“Lose weight” was the No. 1 New Year’s resolution made last year, according to a report published by University of Scranton researchers on Jan. 1, 2014. One reason that prompts this vow is holiday weight gain.
A classic study conducted in 2000 by scientists at the USDA Human Nutrition Research Center at Tufts University in Boston found the average weight gain of 195 adults during the six weeks between Thanksgiving and New Year’s was less than one pound.
However, 14 percent gained 5 pounds or more, and these pounds represented more than half of the study participants’ total weight gain for the entire year.
The second big reason for resolution setting is that people don’t keep their pledges long. The Scranton researchers found that 25 percent of those who made resolutions didn’t keep them for even a week.
Forget making strict New Year’s resolutions. Instead, make small, practical dietary changes that can easily become part of a healthy lifestyle. For example, eat a wide variety of healthful foods the majority of the time. Choose whole grains, fruits and vegetables, lean dairy products and protein foods at most meals, and eat less-nutrient-dense foods such as cakes, cookies, pies and chips far less.
This creates a best-of-both-worlds balance. You can eat everything you love and get plenty of nutrients, all in a total calorie package that adds up to a healthy weight or body weight.
Grains. Choose whole grains or grains that still haven’t lost their nutrient-filled bran and germ in processing. Examples include whole wheat, brown rice and whole oats.
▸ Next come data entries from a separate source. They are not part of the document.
(** * NCAAB second-half bet helper: the dashboard core, embedded and verified

    A shallow embedding of [dashboard.py]: the play-by-play aggregator
    ([compute_first_half_stats_from_pbp]), the team-name normalizer and
    matcher ([normalize_team_name], [teams_match_name]), the game pairing
    engine ([find_matching_odds_event]), the market total extractor
    ([extract_full_game_total_with_book]), the betting evaluator
    ([evaluate_bet]) and the row builder ([build_dashboard_rows]).

    Conventions of the embedding:
    - Python [str] values are [string]s of 8-bit characters; case mapping
      and the whitespace class are the ASCII ones of Python.
    - JSON objects read with [.get] are records whose fields are [option]s
      ([None]: key absent or [null]).
    - Python [int]s are [Z]; the numbers the evaluator compares (the pace
      integer, bookmaker totals, derived lines) are exact rationals [Q].
    - A call that may raise returns a [result]; the network is an explicit
      [world] argument. *)

From Stdlib Require Import Ascii DecimalString QArith Qabs Lqa.
From stdpp Require Import gmap strings list fin_maps.

Local Open Scope Z_scope.

(** ** Python string primitives *)

Module Py.

Definition code (c : ascii) : N := N_of_ascii c.

Definition between (lo hi : N) (c : ascii) : bool :=
  ((lo <=? code c) && (code c <=? hi))%N.

Definition is_upper : ascii -> bool := between 65 90.
Definition is_lower : ascii -> bool := between 97 122.
Definition is_digit : ascii -> bool := between 48 57.

(** [str.isspace] / regex [\s] on one character: TAB, LF, VT, FF, CR,
    the four separators FS, GS, RS, US, and the blank. *)
Definition isspace (c : ascii) : bool :=
  between 9 13 c || between 28 31 c || (code c =? 32)%N.
(** What reaches the outside while [get] runs. *)
Inductive output : Type :=
| Published (m : message)
| Printed (s : string).

(** The loop of the realtime branch of [get]:
    [for line in subprocess_popen.stderr: ...; stderr += line]. *)
Fixpoint read_stderr (publish : bool) (lines : list string) (stderr : string)
  : list output * result string :=
  match lines with
  | [] => ([], Ok stderr)
  | line :: rest =>
      match decode (strip line) with
      | Raise e => ([], Raise e)
      | Ok text =>
          let (shown, r) :=
            if publish
            then let (sent, r) := __parse_go_output text in (map Published sent, r)
            else ([Printed text], Ok tt) in
          match r with
          | Raise e => (shown, Raise e)
          | Ok _ =>
              let (shown', r') := read_stderr publish rest (stderr ++ line) in
              (shown ++ shown', r')
          end
      end
  end.

(** [get(go_flags, out_err=True, realtime=..., publish=...)], which every
    caller asks for with [out_err=True]: the pair [(stdout, stderr)].  With
    [realtime] the diagnostic lines are handled as they come; without it
    the answer is that of [subprocess_popen.communicate]. *)
Definition get (realtime publish : bool) (w : worker_output)
  : list output * result (string * string) :=
  if realtime then
    let (shown, r) := read_stderr publish (stderr_lines w) EmptyString in
    (shown, let* stderr := r in Ok (stdout_text w, stderr))
  else ([], Ok (stdout_text w, concat_strings (stderr_lines w))).

End Go.

(* ===================================================================== *)
(** * datetime                                                             *)
(* ===================================================================== *)

Module Datetime.
(** * DevOps REST API (app/main.py): metric collectors and their endpoints

    A shallow embedding of the helper functions of [app/main.py]
    ([get_cpu_info], [get_memory_info], [get_disk_info], [get_network_info],
    [get_system_info], [get_top_processes]) and of the endpoints built on
    them, followed by the properties the specification states about them.

    Conventions of the embedding:
    - a Python [int] is a [Z]; a Python [float] is the rational it denotes
      ([Q]), and an operation on floats rounds its exact result to binary64
      (NaN and the infinities do not occur in the samples [psutil]
      reports);
    - a Python [dict] built by a literal is an association list in insertion
      order; JSON-like results are values of type [value];
    - an exception is a constructor of [exn]; a computation either returns
      ([Ok]) or raises ([Raise]);
    - every query of the operating system ([psutil], [platform], the clock)
      is answered by a [host] oracle and recorded in a log of calls, so that
      the order of samplings, and their absence, can be stated. *)

From Stdlib Require Import ZArith QArith Qround Qpower List String Ascii Lia Bool.
From Stdlib Require Import Sorting.Sorted Sorting.Permutation.
From Stdlib Require Import Lqa DecimalString.
Import ListNotations.
Local Open Scope string_scope.
Local Open Scope Z_scope.
Set Warnings "-register-all".

(** ** Python values *)

Inductive value : Type :=
| VNone
| VInt (n : Z)
| VFloat (q : Q)
| VStr (s : string)
| VList (l : list value)
| VDict (d : list (string * value)).

(** The exceptions (all subclasses of [Exception]) that can travel through
    the collectors. *)
Inductive exn : Type :=
| OSError (msg : string)
| NotImplementedError (msg : string)
| NoSuchProcess
| AccessDenied
| KeyError (key : string)
| TypeError
| ValueError (msg : string)
| OverflowError (msg : string)
| HTTPException (status_code : Z) (detail : string).

Inductive result (A : Type) : Type :=
| Ok (a : A)
| Raise (e : exn).
Arguments Ok {A} a.
Arguments Raise {A} e.

(** ** Dictionaries *)

Fixpoint dict_get (k : string) (d : list (string * value)) : option value :=
  match d with
  | [] => None
  | (k', v) :: d' => if String.eqb k k' then Some v else dict_get k d'
  end.

Definition dict_keys (d : list (string * value)) : list string := map fst d.

(** [x[k]]: subscription of a value by a string key. *)
Definition subscript (x : value) (k : string) : result value :=
  match x with
  | VDict d => match dict_get k d with
               | Some v => Ok v
               | None => Raise (KeyError k)
               end
  | _ => Raise TypeError
  end.

(** The number a value denotes in an order comparison. *)
Definition as_number (v : value) : result Q :=
  match v with
  | VInt n => Ok (inject_Z n)
  | VFloat q => Ok q
  | _ => Raise TypeError
  end.

(** ** Rounding *)

(** Nearest integer, ties to the even one: the rounding of [round] and of
    [datetime.fromtimestamp]. *)
Definition round_half_even (q : Q) : Z :=
  let f := Qfloor q in
  match Qcompare (q - inject_Z f) (1 # 2) with
  | Lt => f
  | Gt => f + 1
  | Eq => if Z.even f then f else f + 1
  end.

(** [round(x, 2)] on a float. *)
Definition round2 (q : Q) : Q := Qmake (round_half_even (q * 100)) 100.
(** * CueSynch: CSV timecodes to a BWF/WAV marker file

    A shallow embedding of the CSV reader, the timecode parser, the frame-rate
    detector, the marker extractor (main.js and its TypeScript port
    lib/csv-parser.ts) and of the WAV/BWF encoder (wav-generator.js and its
    port lib/wav-generator.ts), followed by the properties of the
    specification that were checked against them.

    Conventions of the embedding:
    - a JavaScript string is the list of its UTF-16 code units;
    - a JavaScript number is [NaN], an infinity or an exact rational: the
      rounding of binary64 arithmetic and the sign of zero are not modelled;
    - a Node.js [Buffer] is the list of its bytes; a call that throws returns
      [Err];
    - [Array.prototype.sort] is a stable insertion sort;
    - the file system, the save dialog and the system clock are inputs of the
      functions that use them; writes to the console and the import
      automation of the desktop application are left out, and so are the
      limits of the engine on memory and on the number of arguments of a
      call. *)

From Stdlib Require Import ZArith NArith QArith Qround Lia String Ascii.
From Stdlib Require Import DecimalString Sorted Qpower.
From stdpp Require Import base option list gmap.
Whole grains contain B vitamins, minerals such as iron, magnesium and zinc, as well as dietary fiber.
One serving equals a half cup of cooked rice, pasta or hot cereal; 1 slice of bread; or 1 cup of ready-to-eat cereal. Adults need six to eight servings daily on a weight-maintaining diet of 2,000 calories a day.
Fruits and vegetables. Select fresh first, followed by frozen, canned and dried. Generally, the deeper the color, the more nutritious. Consume more by getting out of the rut of eating the same old thing.
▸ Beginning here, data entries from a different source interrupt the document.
(** C4, amended: when [lat] or [lng] is missing the operation does not
    fail; the missing coordinate is bound as NULL, every distance is NULL
    and the response is the empty list. *)
Theorem missing_coordinate_gives_empty_result (M : libm) (s : store)
  (now : Z) (q : query) :
  get q "lat" = Undefined \/ get q "lng" = Undefined ->
  api_opportunities M (Available s) now q = Json [].
Proof.
  intros H. unfold api_opportunities. simpl.
  rewrite opportunities_empty; [reflexivity|].
  destruct H as [-> | ->]; [now left | now right].
Qed.

Lemma missing_coordinate_gives_empty_result_witness :
  api_opportunities Sample.glibc (Available Sample.depot) Sample.clock
    [("lat", "0")]
  = Json [].
Proof.
  apply missing_coordinate_gives_empty_result. right. reflexivity.
Defined.

(** C9: when [lat] or [lng] is missing or is not a number, the operation
    succeeds with the empty list. *)
Theorem malformed_coordinate_gives_empty_result (M : libm) (s : store)
  (now : Z) (q : query) :
  missing_or_non_numeric (get q "lat")
  \/ missing_or_non_numeric (get q "lng") ->
  api_opportunities M (Available s) now q = Json [].
Proof.
  intros H. unfold api_opportunities. simpl.
  rewrite opportunities_empty; [reflexivity|].
  destruct H as [H | H]; [left | right];
    now apply missing_or_non_numeric_no_number.
Qed.

Lemma malformed_coordinate_gives_empty_result_witness :
  api_opportunities Sample.glibc (Available Sample.depot) Sample.clock
    [("lat", "12 north"); ("lng", "0")]
  = Json [].
Proof.
  apply malformed_coordinate_gives_empty_result. left. reflexivity.
Defined.

(** ** Revenue analytics *)

(** C5, as stated, fails: [period=hour] is none of the four recognized
    values, yet the query runs with the window [-1 hour] and returns the
    bucket of the shipment of the last hour. *)
Lemma unrecognized_period_runs_the_query :
  Spec.recognized "hour" = false
  /\ revenue_params [("period", "hour")] = [Text "-1 hour"]
  /\ api_analytics_revenue (Available Sample.depot) Sample.clock
       [("period", "hour")]
     = Json [ {| Revenue.timeframe := Text "2024-05";
                 Revenue.total := Real 10;
                 Revenue.shipments := 1 |} ]
  /\ Spec.recognized "fortnight" = false
  /\ api_analytics_revenue (Available Sample.depot) Sample.clock
       [("period", "fortnight")]
     = Json [].
Proof. repeat split; vm_compute; reflexivity. Qed.

Lemma revenue_empty_window (now : Z) (params : list value) (s : store) :
  datetime_now_modified now (param params 0) = Null ->
  Revenue.statement now params s = [].
Proof.
  intros H. unfold Revenue.statement, Revenue.window.
  rewrite filter_none; [reflexivity|].
  intros r _. unfold Revenue.where_clause. rewrite H.
  unfold sql_gt. simpl. reflexivity.
Qed.

(** The modifier built from a period: the number is [-1], the unit is
    what the period names. *)
Lemma modifier_of_period (period : string) :
  parse_modifier ("-1 " ++ period)
  = match unit_of_name (skip_spaces period) with
    | Some unit => Some (-1, unit)
    | None => None
    end.
Proof.
  unfold parse_modifier.
  change (split_at_space ("-1 " ++ period)) with ("-1", String " " period).
  change (numeric_of_text "-1") with (Some (Integer (-1))).
  reflexivity.
Qed.

Lemma window_start_of_period (now : Z) (period : string) :
  datetime_now_modified now (Text ("-1 " ++ period))
  = match unit_of_name (skip_spaces period) with
    | Some unit =>
        format_datetime (datetime_of_unix (apply_modifier (-1) unit now))
    | None => Null
    end.
Proof.
  change (datetime_now_modified now (Text ("-1 " ++ period)))
    with (match parse_modifier ("-1 " ++ period) with
          | Some (n, unit) =>
              format_datetime (datetime_of_unix (apply_modifier n unit now))
          | None => Null
          end).
  rewrite modifier_of_period.
  now destruct (unit_of_name (skip_spaces period)).
Qed.

(** The name of the unit ends at the first NUL character: the period
    [month%00zzz] names the month. *)
Example period_ends_at_nul (now : Z) :
  unit_of_name (skip_spaces ("month" ++ String Ascii.zero "zzz"))
  = Some Month
  /\ datetime_now_modified now
       (Text ("-1 " ++ "month" ++ String Ascii.zero "zzz"))
     = datetime_now_modified now (Text "-1 month").
Proof.
  assert (Hnul : unit_of_name
                   (skip_spaces ("month" ++ String Ascii.zero "zzz"))
                 = Some Month) by reflexivity.
  assert (Hmonth : unit_of_name (skip_spaces "month") = Some Month)
    by reflexivity.
  split; [exact Hnul|].
  change (Text "-1 month") with (Text ("-1 " ++ "month")).
  rewrite !window_start_of_period, Hnul, Hmonth. reflexivity.
Qed.

(** C5, amended: whatever the period, recognized or not, the handler
    validates nothing and reports no error of its own: it binds the text
    ["-1 " ++ period] and runs the statement.  When the period names a
    unit SQLite knows, the window starts one such unit before now; for
    every other value the result is the empty list.  The name is read as
    SQLite reads it: blanks in front of it are skipped, it ends at the
    first NUL character, letter case is ignored and a plural [s] is
    dropped. *)
Theorem period_is_never_validated (s : store) (now : Z) (q : query) :
  exists rows,
    api_analytics_revenue (Available s) now q = Json rows
    /\ rows = Revenue.statement now [Text ("-1 " ++ period_of q)] s
    /\ match unit_of_name (skip_spaces (period_of q)) with
       | Some unit =>
           datetime_now_modified now (Text ("-1 " ++ period_of q))
           = format_datetime
               (datetime_of_unix (apply_modifier (-1) unit now))
       | None => rows = []
       end.
Proof.
  eexists. split; [reflexivity|]. split; [reflexivity|].
  pose proof (window_start_of_period now (period_of q)) as H.
  destruct (unit_of_name (skip_spaces (period_of q))) as [unit|].
  - exact H.
  - apply revenue_empty_window. exact H.
Qed.

(** C7, as stated, fails, twice.  [week] is one of the four periods, two
    shipments of the sample store are less than a week old, and the result
    is empty, because SQLite has no unit [week].  And the label is the
    year and month of the timestamp whatever the period: with [day] the
    two shipments of the last 24 hours, made on 2024-05-14 and on
    2024-05-15, share the one bucket ["2024-05"]. *)
Lemma week_is_empty_and_day_buckets_are_months :
  Spec.recognized "week" = true
  /\ List.length (filter (Spec.in_last_week Sample.clock)
                         (shipments Sample.depot)) = 2%nat
  /\ datetime_now_modified Sample.clock (Text "-1 week") = Null
  /\ api_analytics_revenue (Available Sample.depot) Sample.clock
       [("period", "week")]
     = Json []
  /\ Spec.recognized "day" = true
  /\ api_analytics_revenue (Available Sample.depot) Sample.clock
       [("period", "day")]
     = Json [ {| Revenue.timeframe := Text "2024-05";
                 Revenue.total := Real 12.5;
                 Revenue.shipments := 2 |} ].
Proof. repeat split; vm_compute; reflexivity. Qed.

(** The result of the statement against its window, for any bound
    modifier. *)
Lemma revenue_statement_partition (now : Z) (params : list value)
  (s : store) :
  let window := Revenue.window now params s in
  let rows := Revenue.statement now params s in
  Revenue.total_shipments rows = Z.of_nat (List.length window)
  /\ NoDup (map Revenue.timeframe rows)
  /\ Forall (fun b =>
       let members :=
         filter (fun r => value_eqb (strftime_Ym now (Shipment.timestamp r))
                                    (Revenue.timeframe b)) window in
       members <> []
       /\ Revenue.total b = sql_sum (map Shipment.revenue members)
       /\ Revenue.shipments b = Z.of_nat (List.length members)) rows
  /\ Sorted (fun a b => value_ltb (Revenue.timeframe b)
                                  (Revenue.timeframe a) = false) rows.
Proof.
  intros window rows. unfold rows, Revenue.statement. fold window.
  pose proof (group_by_spec (Revenue.timeframe_of now)
                (fun r => strftime_Ym_label now (Shipment.timestamp r))
                window) as (Hnd & _ & Hall).
  repeat split.
  - now rewrite total_shipments_order_by, total_shipments_group_by.
  - apply order_by_NoDup_map. rewrite map_map. simpl.
    erewrite map_ext; [exact Hnd | reflexivity].
  - rewrite Forall_forall. intros b Hb.
    apply order_by_In, in_map_iff in Hb. destruct Hb as (g & <- & Hg).
    rewrite Forall_forall in Hall. destruct (Hall g Hg) as (_ & Hne & Hrows).
    unfold Revenue.timeframe_of in Hrows. simpl.
    rewrite <- Hrows. repeat split; auto.
  - apply (order_by_sorted Revenue.order_asc).
    intros x y. apply value_ltb_asym.
Qed.

Lemma period_window_start (now : Z) (q : query) (unit : time_unit) :
  In (period_of q, unit) [("day", Day); ("month", Month); ("year", Year)] ->
  datetime_now_modified now (param (revenue_params q) 0)
  = format_datetime (datetime_of_unix (apply_modifier (-1) unit now)).
Proof.
  unfold revenue_params, param. simpl.
  intros [[= <- <-] | [[= <- <-] | [[= <- <-] | []]]]; reflexivity.
Qed.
Frieda’s, a specialty produce company in Los Angeles, challenges its customers to “Eat one fruit a day that scares you”. This could be, for example, a cherimoya, durian or rambutan. Extend the adventure to vegetables, too. Anyone for some leafy green gai choy, chayote squash or Thai eggplant?
One serving equals 1 cup of raw leafy greens, a half cup of cooked fruits or vegetables, or one average piece of fruit. Adults need to eat eight to 10 servings daily.
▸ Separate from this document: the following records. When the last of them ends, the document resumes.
(** * Native POSIX counter driver: scheduling and interrupt dispatch

    A shallow embedding of [drivers/counter/counter_native_posix.c]: the
    driver's static variables become a record, the hardware counter it
    drives becomes a second record, and every driver function becomes a
    computation in a small state-and-log monad.  The log records, in program
    order, each user callback the driver invokes and each write it makes to
    the hardware, so that statements about ordering ("top before alarm") and
    about frames ("does not write the target") can be made on it.

    User callbacks are code outside the driver.  They are recorded as log
    entries and assumed to return without calling back into the driver. *)

From Stdlib Require Import ZArith NArith List Bool Lia.
Import ListNotations.
Local Open Scope Z_scope.

(** ** Unsigned 32-bit arithmetic

    [uint32_t] values are integers in [[0, 2^32)]; addition and subtraction
    wrap around. *)
Module U32.

Definition modulus : Z := 2 ^ 32.

Definition wrap (x : Z) : Z := x mod modulus.

Definition add (a b : Z) : Z := wrap (a + b).

Definition sub (a b : Z) : Z := wrap (a - b).

Definition in_range (x : Z) : Prop := 0 <= x < modulus.

End U32.

(** [TOP_VALUE] is [UINT_MAX]. *)
Definition TOP_VALUE : Z := U32.modulus - 1.

Definition DRIVER_CONFIG_INFO_CHANNELS : N := 1%N.

Definition USEC_PER_SEC : Z := 1000000.

(** Modelled from the spec: the [MIN] macro of the kernel's utility header,
    which is not part of the driver file; "the smaller of the alarm tick and
    [next_top]", by magnitude. *)
Definition MIN (a b : Z) : Z := if a <? b then a else b.

(** A bit mask test, [flags & mask] used as a C condition. *)
Definition flag_set (flags mask : Z) : bool := negb (Z.land flags mask =? 0).

(** ** Data *)

(** A function pointer is known by its address; [None] is [NULL]. *)
Definition fnptr : Type := positive.

(** [struct counter_top_cfg], with the fields the driver reads. *)
Record counter_top_cfg : Type := mk_top_cfg {
  tc_ticks : Z;
  tc_callback : option fnptr;
  tc_user_data : Z;
  tc_flags : Z
}.

(** [struct counter_alarm_cfg]. *)
Record counter_alarm_cfg : Type := mk_alarm_cfg {
  ac_callback : option fnptr;
  ac_ticks : Z;
  ac_user_data : Z;
  ac_flags : Z
}.

(** The driver's static variables. *)
Record driver : Type := mk_driver {
  pending_alarm : counter_alarm_cfg;
  is_alarm_pending : bool;
  top : counter_top_cfg;
  is_top_set : bool;
  device : Z;
  last_top : Z;
  next_top : Z
}.

(** Modelled from the spec: the hardware counter behind [hw_counter.h],
    which is not part of the driver file: a register, one comparator target,
    a running flag and the tick period. *)
Record hw_counter : Type := mk_hw {
  hw_value : Z;
  hw_target : Z;
  hw_started : bool;
  hw_period : Z
}.

Record machine : Type := mk_machine {
  drv : driver;
  hw : hw_counter;
  irq_enabled : bool
}.

Inductive errno : Type := EBUSY | ENOTSUP | EINVAL | ETIME.
(** * kitcat: the index transaction engine and the staging walk

    A shallow embedding of [internal/storage/index.go] (package [storage]) and
    of the staging file of package [core] ([AddFile], [AddAll]).

    Go maps are [gmap]s, [int64] fields are [Z] (the code only compares and
    copies them), [string] and [[]byte] are Rocq strings (lists of 8-bit
    characters).  A Go [error] result is an [option error] ([None] is [nil]),
    a [(T, error)] result is [error + T].  What the two files call but do not
    define (the Go standard library, the content store, the ignore rules, the
    path check) is a field of a type class, so every statement below holds for
    whatever those functions do; so are the outcomes of creating the
    directory, of taking the lock and of the final write.

    The file has four parts: the embedding of the two source files, the
    vocabulary of the statements, an instance on which everything runs, and
    the properties with their proofs. *)

From Stdlib Require Import ZArith Ascii String List DecimalString.
From stdpp Require Import base tactics option list gmap fin_maps strings sorting.

(** ** Errors *)

(** Go error values.  [SkipDir] and [SkipAll] are the two sentinels of
    [path/filepath]; [PathError] stands for what the operating system reports
    ([os.Lstat], reading a directory); [errorString] is [errors.New] and
    [fmt.Errorf] without [%w]; [wrapError] is [fmt.Errorf] with [%w]. *)
Inductive error :=
| SkipDir
| SkipAll
| PathError (msg : string)
| errorString (msg : string)
| wrapError (msg : string) (err : error).

Definition Error (e : error) : string :=
  match e with
  | SkipDir => "skip this directory"
  | SkipAll => "skip everything and stop the walk"
  | PathError msg => msg
  | errorString msg => msg
  | wrapError msg _ => msg
  end.

(** [fmt.Errorf(prefix + "%w", err)]. *)
Definition Errorf_w (prefix : string) (err : error) : error :=
  wrapError (prefix +:+ Error err) err.

Definition is_SkipDir (e : error) : bool :=
  match e with SkipDir => true | _ => false end.

Definition is_SkipAll (e : error) : bool :=
  match e with SkipAll => true | _ => false end.

Definition LF : string := String "010"%char EmptyString.

(** ** Data model *)

Record IndexEntry := mkIndexEntry {
  Hash : string;
  ModTime : Z;
  Size : Z
}.

Record FileInfo := mkFileInfo {
  fi_Size : Z;
  fi_ModTimeUnix : Z;
  fi_IsDir : bool
}.

(** What the program does that is visible besides the index file: the calls
    of the content store and the lines printed. *)
Inductive Event :=
| Hashed (fullPath : string)
| Printed (line : string).

(** The index file on disk. *)
Inductive IndexFile :=
| NoFile
| Unreadable (err : error)
| FileBytes (content : string).

(** A directory tree as [os.Lstat] and the directory listing show it to
    [filepath.Walk]. *)
#[warnings="-register-all"]
Inductive fsnode :=
| FsFile (size mtime : Z)
| FsDir (size mtime : Z) (readErr : option string) (children : list (string * fsnode))
| FsErr (lstatErr : string).

(** ** The environment *)

(** The Go standard library, as far as the two files use it. *)
Class GoLib := {
  (** the order in which [range] enumerates a map: any order will do, see
      [range_enumerates] *)
  range : ∀ V : Type, gmap string V → list (string * V);
  json_Unmarshal_rawMap : string → error + gmap string string;
  json_Unmarshal_string : string → error + string;
  json_Unmarshal_IndexEntry : string → error + IndexEntry;
  json_MarshalIndent : gmap string IndexEntry → error + string;
  bytes_TrimSpace : string → string;
  filepath_Abs : string → error + string;
  filepath_Rel : string → string → error + string;
  filepath_Clean : string → string;
  filepath_Join : string → string → string;
  PathSeparator : ascii
}.

Arguments range {_ _} _.

(** What the rest of the repository provides to the two files. *)
Class Collaborators := {
  RepoDir : string;
  IgnorePattern : Type;
  LoadIgnorePatterns : error + list IgnorePattern;
  ShouldIgnore : string → list IgnorePattern → gmap string string → bool;
  IsSafePath : string → bool;
  HashAndStoreFile : string → error + string
}.

(** The state of the machine outside the index file; it is the same before
    and after an operation. *)
Class World := {
  (** [os.Stat(p)] fails with an error that [os.IsNotExist] accepts *)
  Stat_IsNotExist : string → bool;
  (** the tree found at an absolute path *)
  fs : string → fsnode;
  MkdirAll_err : option error;
  lock_err : option error;
  SafeWriteFile_err : option error
}.

(** A Go map enumerates each of its keys once, in no particular order. *)
Definition range_enumerates `{GoLib} : Prop :=
  ∀ (V : Type) (m : gmap string V), range m ≡ₚ map_to_list m.

Section Storage.
Context `{GoLib} `{World}.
Dairy. Go for skim, fat-free or non-fat milk and yogurt. Look for low or no fat in non-dairy milks such as those made from soy, rice or nuts. Most cheeses are high in fat. Low-fat alternatives are usually tasteless so it’s better to eat the full-fat variety and trim portion size. Dairy products are a good source of bone-building calcium. Even non-dairy milks are fortified with this nutrient. One serving equals 1 cup of milk or yogurt or 1 ounce of cheese. Eat two to three servings per day.
Protein. Fork into lean meat, poultry and fish as well as dried cooked peas and beans, including soybean products. Everything from our hair to toe nails, plus blood and bones in between, contains essential body-building protein. Adults need 6 ounces of protein or less daily. One serving of meat, poultry or fish equals 3 ounces or the size of the palm of your hand, or a half cup of cooked peas or beans.
Finally, cut down on fats, sugars and salt. Sunkist Growers in California has come up with a way to cut down on salt in cooking by using fresh lemons. Specifically, research shows a tasty result if you use a quarter teaspoon of salt plus a half teaspoon of lemon zest before or during cooking in a 2-4 serving size recipe, followed by 2½ teaspoons of lemon juice after cooking.
Adding the juice last gives a more powerful flavor punch, helps green vegetables maintain their bright color and doesn’t cause texture changes in meats.
Make these tips your resolutions and life healthfully to enjoy many new years to come.